→ Action item
Below are lines of data; restate word for word those running from the line containing "rewrite G5, Hdom2." to the line containing "Definition deleted (l", inclusive, and no others.

→ Materials provided
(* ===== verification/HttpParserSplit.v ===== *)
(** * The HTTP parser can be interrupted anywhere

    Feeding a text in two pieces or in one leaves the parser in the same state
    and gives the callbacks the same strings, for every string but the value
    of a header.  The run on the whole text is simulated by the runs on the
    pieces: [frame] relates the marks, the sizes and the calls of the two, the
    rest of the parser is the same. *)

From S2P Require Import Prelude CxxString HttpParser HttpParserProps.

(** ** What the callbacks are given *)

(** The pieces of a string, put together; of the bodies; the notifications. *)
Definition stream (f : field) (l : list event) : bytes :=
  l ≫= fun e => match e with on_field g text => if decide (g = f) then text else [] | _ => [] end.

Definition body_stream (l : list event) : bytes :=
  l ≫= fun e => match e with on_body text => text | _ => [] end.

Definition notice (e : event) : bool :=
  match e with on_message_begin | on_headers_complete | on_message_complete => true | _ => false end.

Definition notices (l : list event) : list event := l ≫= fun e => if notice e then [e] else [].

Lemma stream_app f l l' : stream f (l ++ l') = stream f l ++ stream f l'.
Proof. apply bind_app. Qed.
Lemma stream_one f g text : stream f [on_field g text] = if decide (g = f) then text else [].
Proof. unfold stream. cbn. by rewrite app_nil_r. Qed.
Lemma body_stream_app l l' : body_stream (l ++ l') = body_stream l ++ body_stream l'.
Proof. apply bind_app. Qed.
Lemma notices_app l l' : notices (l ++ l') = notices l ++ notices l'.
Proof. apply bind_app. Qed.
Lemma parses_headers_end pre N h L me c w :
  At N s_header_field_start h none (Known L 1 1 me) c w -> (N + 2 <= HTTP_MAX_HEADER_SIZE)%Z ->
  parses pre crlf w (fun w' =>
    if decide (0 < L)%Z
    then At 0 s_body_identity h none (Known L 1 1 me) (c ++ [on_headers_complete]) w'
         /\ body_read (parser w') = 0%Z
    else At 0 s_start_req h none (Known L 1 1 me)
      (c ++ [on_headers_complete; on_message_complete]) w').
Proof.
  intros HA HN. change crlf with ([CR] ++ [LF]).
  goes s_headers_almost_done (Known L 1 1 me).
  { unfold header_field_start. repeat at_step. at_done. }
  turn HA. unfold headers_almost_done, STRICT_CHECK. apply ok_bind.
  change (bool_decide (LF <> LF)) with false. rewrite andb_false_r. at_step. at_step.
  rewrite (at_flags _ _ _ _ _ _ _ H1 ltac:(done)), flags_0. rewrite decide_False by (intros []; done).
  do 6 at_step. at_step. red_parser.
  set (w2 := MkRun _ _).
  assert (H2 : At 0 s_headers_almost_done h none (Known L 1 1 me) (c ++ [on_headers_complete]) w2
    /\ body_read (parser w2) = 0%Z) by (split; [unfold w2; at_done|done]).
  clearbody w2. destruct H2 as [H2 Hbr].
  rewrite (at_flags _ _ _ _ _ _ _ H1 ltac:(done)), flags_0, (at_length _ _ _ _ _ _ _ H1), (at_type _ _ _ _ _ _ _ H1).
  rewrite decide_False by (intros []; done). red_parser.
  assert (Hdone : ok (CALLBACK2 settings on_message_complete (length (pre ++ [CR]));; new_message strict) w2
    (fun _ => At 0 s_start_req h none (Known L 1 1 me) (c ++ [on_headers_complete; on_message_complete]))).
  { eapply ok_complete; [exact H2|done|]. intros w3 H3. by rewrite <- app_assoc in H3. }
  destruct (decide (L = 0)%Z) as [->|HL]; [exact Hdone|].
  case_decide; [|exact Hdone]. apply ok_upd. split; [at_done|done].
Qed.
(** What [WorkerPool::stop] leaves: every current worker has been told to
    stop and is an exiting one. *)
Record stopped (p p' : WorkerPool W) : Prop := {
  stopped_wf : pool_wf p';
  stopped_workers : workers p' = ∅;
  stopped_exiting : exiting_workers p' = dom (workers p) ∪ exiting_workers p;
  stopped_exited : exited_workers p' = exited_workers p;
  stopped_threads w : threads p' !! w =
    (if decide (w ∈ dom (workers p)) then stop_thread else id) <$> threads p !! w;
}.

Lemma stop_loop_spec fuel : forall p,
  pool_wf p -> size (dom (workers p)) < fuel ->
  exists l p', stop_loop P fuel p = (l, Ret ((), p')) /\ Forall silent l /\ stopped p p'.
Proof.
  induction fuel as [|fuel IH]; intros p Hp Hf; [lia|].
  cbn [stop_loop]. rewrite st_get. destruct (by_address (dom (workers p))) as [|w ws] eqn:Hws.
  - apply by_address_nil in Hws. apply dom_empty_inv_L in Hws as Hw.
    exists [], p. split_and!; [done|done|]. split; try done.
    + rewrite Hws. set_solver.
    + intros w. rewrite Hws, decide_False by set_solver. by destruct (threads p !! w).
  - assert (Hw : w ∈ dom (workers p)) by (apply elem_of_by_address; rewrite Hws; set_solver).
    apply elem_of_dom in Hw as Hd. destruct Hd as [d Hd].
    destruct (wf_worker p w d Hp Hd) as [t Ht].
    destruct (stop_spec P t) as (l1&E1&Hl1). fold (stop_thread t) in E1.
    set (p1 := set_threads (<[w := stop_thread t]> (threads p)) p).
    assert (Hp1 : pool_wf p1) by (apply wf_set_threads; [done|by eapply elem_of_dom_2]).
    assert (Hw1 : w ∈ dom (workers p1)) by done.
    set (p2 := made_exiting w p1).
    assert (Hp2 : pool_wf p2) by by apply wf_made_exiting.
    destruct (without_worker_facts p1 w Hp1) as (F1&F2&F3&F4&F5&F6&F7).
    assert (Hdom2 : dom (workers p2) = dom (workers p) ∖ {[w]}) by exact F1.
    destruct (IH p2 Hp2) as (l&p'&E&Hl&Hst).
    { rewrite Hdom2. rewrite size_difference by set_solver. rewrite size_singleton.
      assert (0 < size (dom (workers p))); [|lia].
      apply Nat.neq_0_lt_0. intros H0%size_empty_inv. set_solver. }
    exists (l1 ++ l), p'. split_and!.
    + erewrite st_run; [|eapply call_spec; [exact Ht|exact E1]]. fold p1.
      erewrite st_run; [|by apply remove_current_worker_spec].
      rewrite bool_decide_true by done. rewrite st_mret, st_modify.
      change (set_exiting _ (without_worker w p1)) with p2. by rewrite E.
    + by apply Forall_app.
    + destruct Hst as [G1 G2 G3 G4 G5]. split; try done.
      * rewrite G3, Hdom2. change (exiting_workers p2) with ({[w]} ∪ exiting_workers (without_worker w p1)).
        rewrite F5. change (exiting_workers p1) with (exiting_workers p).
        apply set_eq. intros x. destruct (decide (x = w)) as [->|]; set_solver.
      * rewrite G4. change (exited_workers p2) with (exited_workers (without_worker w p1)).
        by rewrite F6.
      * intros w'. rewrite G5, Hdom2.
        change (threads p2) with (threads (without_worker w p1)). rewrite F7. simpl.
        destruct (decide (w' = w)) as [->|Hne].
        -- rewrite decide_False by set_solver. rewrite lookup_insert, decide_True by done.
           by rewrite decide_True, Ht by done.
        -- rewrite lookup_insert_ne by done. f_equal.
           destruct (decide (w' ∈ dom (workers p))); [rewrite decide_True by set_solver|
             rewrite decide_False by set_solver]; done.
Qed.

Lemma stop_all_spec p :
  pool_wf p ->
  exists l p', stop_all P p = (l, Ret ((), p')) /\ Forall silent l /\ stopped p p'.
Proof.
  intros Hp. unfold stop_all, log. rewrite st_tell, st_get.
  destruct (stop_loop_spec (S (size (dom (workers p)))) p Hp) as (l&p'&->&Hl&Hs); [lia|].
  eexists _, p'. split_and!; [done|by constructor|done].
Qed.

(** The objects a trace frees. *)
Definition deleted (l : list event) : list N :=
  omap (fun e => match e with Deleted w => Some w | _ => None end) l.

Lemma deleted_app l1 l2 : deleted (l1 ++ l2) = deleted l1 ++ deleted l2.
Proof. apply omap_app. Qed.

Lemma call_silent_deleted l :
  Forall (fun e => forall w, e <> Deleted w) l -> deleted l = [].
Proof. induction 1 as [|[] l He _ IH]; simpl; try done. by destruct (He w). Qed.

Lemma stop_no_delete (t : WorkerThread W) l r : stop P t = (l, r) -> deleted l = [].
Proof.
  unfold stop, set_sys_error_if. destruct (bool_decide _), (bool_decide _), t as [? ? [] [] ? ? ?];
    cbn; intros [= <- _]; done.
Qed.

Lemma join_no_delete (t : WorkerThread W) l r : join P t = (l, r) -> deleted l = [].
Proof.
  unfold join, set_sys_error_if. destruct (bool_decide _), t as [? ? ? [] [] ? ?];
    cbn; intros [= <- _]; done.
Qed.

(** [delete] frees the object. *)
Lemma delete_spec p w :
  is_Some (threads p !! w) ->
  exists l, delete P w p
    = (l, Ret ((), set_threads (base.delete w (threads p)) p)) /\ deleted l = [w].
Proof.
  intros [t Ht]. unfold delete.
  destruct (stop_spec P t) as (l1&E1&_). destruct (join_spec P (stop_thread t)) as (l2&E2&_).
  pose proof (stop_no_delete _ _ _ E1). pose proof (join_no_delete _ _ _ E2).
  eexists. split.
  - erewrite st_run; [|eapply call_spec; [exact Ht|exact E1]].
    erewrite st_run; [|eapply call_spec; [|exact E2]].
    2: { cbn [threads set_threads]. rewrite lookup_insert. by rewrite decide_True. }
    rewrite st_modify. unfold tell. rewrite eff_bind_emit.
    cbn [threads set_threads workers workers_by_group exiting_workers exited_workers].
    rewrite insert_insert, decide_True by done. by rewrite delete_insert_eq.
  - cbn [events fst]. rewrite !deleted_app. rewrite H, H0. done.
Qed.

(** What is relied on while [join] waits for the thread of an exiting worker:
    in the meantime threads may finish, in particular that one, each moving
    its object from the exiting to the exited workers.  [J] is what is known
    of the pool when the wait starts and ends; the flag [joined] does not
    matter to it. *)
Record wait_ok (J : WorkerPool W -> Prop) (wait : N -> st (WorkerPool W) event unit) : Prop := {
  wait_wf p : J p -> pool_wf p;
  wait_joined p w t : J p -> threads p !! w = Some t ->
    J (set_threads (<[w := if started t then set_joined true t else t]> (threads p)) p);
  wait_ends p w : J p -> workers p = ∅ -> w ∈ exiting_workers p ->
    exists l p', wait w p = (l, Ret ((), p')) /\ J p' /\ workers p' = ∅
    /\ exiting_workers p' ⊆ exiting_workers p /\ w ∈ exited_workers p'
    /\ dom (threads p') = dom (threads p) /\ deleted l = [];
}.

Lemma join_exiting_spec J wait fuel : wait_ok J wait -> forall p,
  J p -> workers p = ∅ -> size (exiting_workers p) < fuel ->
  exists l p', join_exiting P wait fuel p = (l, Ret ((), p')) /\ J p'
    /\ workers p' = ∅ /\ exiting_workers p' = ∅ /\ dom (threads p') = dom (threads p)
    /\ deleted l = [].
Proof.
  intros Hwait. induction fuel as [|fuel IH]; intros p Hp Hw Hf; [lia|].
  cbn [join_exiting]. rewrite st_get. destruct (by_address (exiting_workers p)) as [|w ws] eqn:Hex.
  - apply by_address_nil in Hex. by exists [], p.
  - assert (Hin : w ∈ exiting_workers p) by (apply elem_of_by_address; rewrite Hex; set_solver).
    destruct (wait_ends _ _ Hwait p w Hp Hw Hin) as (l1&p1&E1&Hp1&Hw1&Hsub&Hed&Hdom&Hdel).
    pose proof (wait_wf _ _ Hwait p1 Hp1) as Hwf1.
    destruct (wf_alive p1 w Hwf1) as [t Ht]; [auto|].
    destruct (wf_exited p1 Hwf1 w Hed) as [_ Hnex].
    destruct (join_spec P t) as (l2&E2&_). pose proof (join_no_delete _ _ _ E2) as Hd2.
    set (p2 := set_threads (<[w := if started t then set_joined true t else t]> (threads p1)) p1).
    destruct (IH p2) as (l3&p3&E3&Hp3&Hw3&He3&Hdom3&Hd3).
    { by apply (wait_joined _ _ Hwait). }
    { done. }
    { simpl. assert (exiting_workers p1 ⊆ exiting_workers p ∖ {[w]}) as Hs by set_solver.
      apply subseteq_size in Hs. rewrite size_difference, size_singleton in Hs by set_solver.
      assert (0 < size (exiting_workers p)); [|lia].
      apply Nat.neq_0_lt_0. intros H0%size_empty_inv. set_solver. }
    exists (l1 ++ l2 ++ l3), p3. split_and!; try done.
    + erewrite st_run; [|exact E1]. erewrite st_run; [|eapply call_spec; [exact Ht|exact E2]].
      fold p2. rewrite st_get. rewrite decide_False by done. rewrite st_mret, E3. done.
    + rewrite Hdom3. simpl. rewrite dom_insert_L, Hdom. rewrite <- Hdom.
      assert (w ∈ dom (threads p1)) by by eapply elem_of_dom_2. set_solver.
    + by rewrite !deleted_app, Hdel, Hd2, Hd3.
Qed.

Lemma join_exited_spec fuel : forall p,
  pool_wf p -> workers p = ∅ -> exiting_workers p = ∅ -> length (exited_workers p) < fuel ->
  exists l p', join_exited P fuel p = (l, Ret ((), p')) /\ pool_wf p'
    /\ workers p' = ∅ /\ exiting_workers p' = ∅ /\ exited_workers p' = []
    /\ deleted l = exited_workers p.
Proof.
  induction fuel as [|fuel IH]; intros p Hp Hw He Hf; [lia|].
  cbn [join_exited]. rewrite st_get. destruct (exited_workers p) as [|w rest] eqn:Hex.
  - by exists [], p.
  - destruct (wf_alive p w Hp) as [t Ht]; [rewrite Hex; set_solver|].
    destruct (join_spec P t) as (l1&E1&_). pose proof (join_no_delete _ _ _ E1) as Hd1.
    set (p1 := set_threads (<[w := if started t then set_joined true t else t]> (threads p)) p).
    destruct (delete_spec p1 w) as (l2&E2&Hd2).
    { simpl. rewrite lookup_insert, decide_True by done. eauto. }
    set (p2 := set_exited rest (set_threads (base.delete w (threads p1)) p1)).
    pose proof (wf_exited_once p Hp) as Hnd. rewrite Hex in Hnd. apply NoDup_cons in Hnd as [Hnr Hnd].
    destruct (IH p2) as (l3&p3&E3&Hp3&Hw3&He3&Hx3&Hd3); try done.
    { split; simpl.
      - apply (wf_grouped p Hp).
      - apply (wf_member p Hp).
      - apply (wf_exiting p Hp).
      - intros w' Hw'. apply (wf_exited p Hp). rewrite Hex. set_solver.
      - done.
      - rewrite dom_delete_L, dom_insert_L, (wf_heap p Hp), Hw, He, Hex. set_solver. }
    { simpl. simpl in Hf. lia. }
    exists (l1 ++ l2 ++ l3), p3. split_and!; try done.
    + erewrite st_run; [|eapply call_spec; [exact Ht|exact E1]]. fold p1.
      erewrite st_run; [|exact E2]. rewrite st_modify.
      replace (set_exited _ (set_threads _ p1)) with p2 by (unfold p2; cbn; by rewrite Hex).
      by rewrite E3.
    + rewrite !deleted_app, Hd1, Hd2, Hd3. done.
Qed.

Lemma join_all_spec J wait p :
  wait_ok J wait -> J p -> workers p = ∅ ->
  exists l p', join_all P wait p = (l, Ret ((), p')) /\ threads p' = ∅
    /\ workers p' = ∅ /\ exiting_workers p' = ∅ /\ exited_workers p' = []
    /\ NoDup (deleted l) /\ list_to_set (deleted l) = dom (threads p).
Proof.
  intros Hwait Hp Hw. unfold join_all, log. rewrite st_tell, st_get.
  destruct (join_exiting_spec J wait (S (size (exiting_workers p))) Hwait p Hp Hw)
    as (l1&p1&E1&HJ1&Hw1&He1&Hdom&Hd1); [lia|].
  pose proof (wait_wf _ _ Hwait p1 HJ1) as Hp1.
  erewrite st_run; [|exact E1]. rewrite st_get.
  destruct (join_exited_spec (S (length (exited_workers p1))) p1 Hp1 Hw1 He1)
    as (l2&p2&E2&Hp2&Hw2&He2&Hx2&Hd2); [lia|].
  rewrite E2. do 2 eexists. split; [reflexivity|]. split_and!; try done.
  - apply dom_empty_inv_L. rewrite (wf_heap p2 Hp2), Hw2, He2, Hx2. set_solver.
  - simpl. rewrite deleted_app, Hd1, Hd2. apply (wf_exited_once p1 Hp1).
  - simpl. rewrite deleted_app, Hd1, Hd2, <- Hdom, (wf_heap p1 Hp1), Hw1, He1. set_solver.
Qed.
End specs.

→ Response for this exercise
      * intros w'. rewrite G5, Hdom2.
        change (threads p2) with (threads (without_worker w p1)). rewrite F7. simpl.
        destruct (decide (w' = w)) as [->|Hne].
        -- rewrite decide_False by set_solver. rewrite lookup_insert, decide_True by done.
           by rewrite decide_True, Ht by done.
        -- rewrite lookup_insert_ne by done. f_equal.
           destruct (decide (w' ∈ dom (workers p))); [rewrite decide_True by set_solver|
             rewrite decide_False by set_solver]; done.
Qed.

Lemma stop_all_spec p :
  pool_wf p ->
  exists l p', stop_all P p = (l, Ret ((), p')) /\ Forall silent l /\ stopped p p'.
Proof.
  intros Hp. unfold stop_all, log. rewrite st_tell, st_get.
  destruct (stop_loop_spec (S (size (dom (workers p)))) p Hp) as (l&p'&->&Hl&Hs); [lia|].
  eexists _, p'. split_and!; [done|by constructor|done].
Qed.

(** The objects a trace frees. *)
Definition deleted (l : list event) : list N :=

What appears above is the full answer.